──────── DATASET

(** One turn of the loop: either it goes well and every event so far is
    answered, or the last event is the search that threw. *)
Lemma searchStep_outcome be collectionName options st r :
  Forall (answered be) (l_events st) ->
  let '(st', ok) := searchStep be collectionName options st r in
  if ok then Forall (answered be) (l_events st')
  else exists evs q,
      l_events st' = evs ++ [CallSearch collectionName q]
      /\ Forall (answered be) evs
      /\ client_search be collectionName q = None.
Proof.
  intros H. unfold searchStep.
  pose proof (isHybridCollection_answered be (l_cache st) collectionName) as H1.
  pose proof (filterOf_answered be options) as H2.
  destruct (isHybridCollection be (l_cache st) collectionName) as [[h c] e1].
  destruct (filterOf options) as [flt e2].
  pose proof (queryOf_answered be h flt (limitOf options) r) as H3.
  destruct (queryOf h flt (limitOf options) r) as [[q|] e3]; simpl in *.
  - destruct (client_search be collectionName q) as [hits|] eqn:S;
      destruct (data r); simpl;
      try (apply Forall_app; split; [exact H | repeat constructor]);
      try (repeat (apply Forall_app; split); auto; repeat constructor;
           simpl; congruence);
      try (exists (l_events st ++ e1 ++ e2 ++ e3), q;
           repeat split; auto; repeat (apply Forall_app; split); auto).
  - destruct (data r); simpl;
      try (apply Forall_app; split; [exact H | repeat constructor]);
      repeat (apply Forall_app; split); auto.
Qed.

Lemma searchLoop_outcome be collectionName options (rs : list HybridSearchRequest) :
  forall st,
    Forall (answered be) (l_events st) ->
    let '(st', ok) := searchLoop be collectionName options st rs in
    if ok then Forall (answered be) (l_events st')
    else exists evs q,
        l_events st' = evs ++ [CallSearch collectionName q]
        /\ Forall (answered be) evs
        /\ client_search be collectionName q = None.
Proof.
  induction rs as [|r rs IH]; intros st H; simpl; [exact H|].
  pose proof (searchStep_outcome be collectionName options st r H) as Hs.
  destruct (searchStep be collectionName options st r) as [st' [|]].
  - now apply IH.
  - exact Hs.
Qed.

(** X5: A call returns normally exactly when the backend answered every
    search it issued; it throws exactly when a search threw, and that
    search is then the last backend call of the call: no request after it
    is looked at, and the error is logged once, at the end. *)
Theorem hybridSearch_stops_at_first_failure
        (be : Backend) (cache : Cache) (collectionName : string)
        (rs : list HybridSearchRequest) (options : option HybridSearchOptions) :
  let out := hybridSearch be cache collectionName rs options in
  match fst (fst out) with
  | Some _ => Forall (answered be) (snd out)
  | None =>
      exists evs q,
        snd out = evs ++ [CallSearch collectionName q; ErrorHybridSearch]
        /\ Forall (answered be) evs
        /\ client_search be collectionName q = None
  end.
Proof.
  cbv zeta. unfold hybridSearch.
  pose proof (searchLoop_outcome be collectionName options rs
                {| l_cache := cache; l_results := JsMap.empty; l_events := [] |}
                (Forall_nil _)) as H.
  destruct (searchLoop _ _ _ _ rs) as [st [|]]; simpl.
  - exact H.
  - destruct H as (evs & q & -> & Hevs & Hq). exists evs, q.
    rewrite <- app_assoc. now repeat split.
Qed.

────────────────

**ASSIGNED TASK**
Pull together all lines from the data that mention the word "Lemma".

**EXERCISE ANSWER**
Lemma searchStep_outcome be collectionName options st r :
Lemma searchLoop_outcome be collectionName options (rs : list HybridSearchRequest) :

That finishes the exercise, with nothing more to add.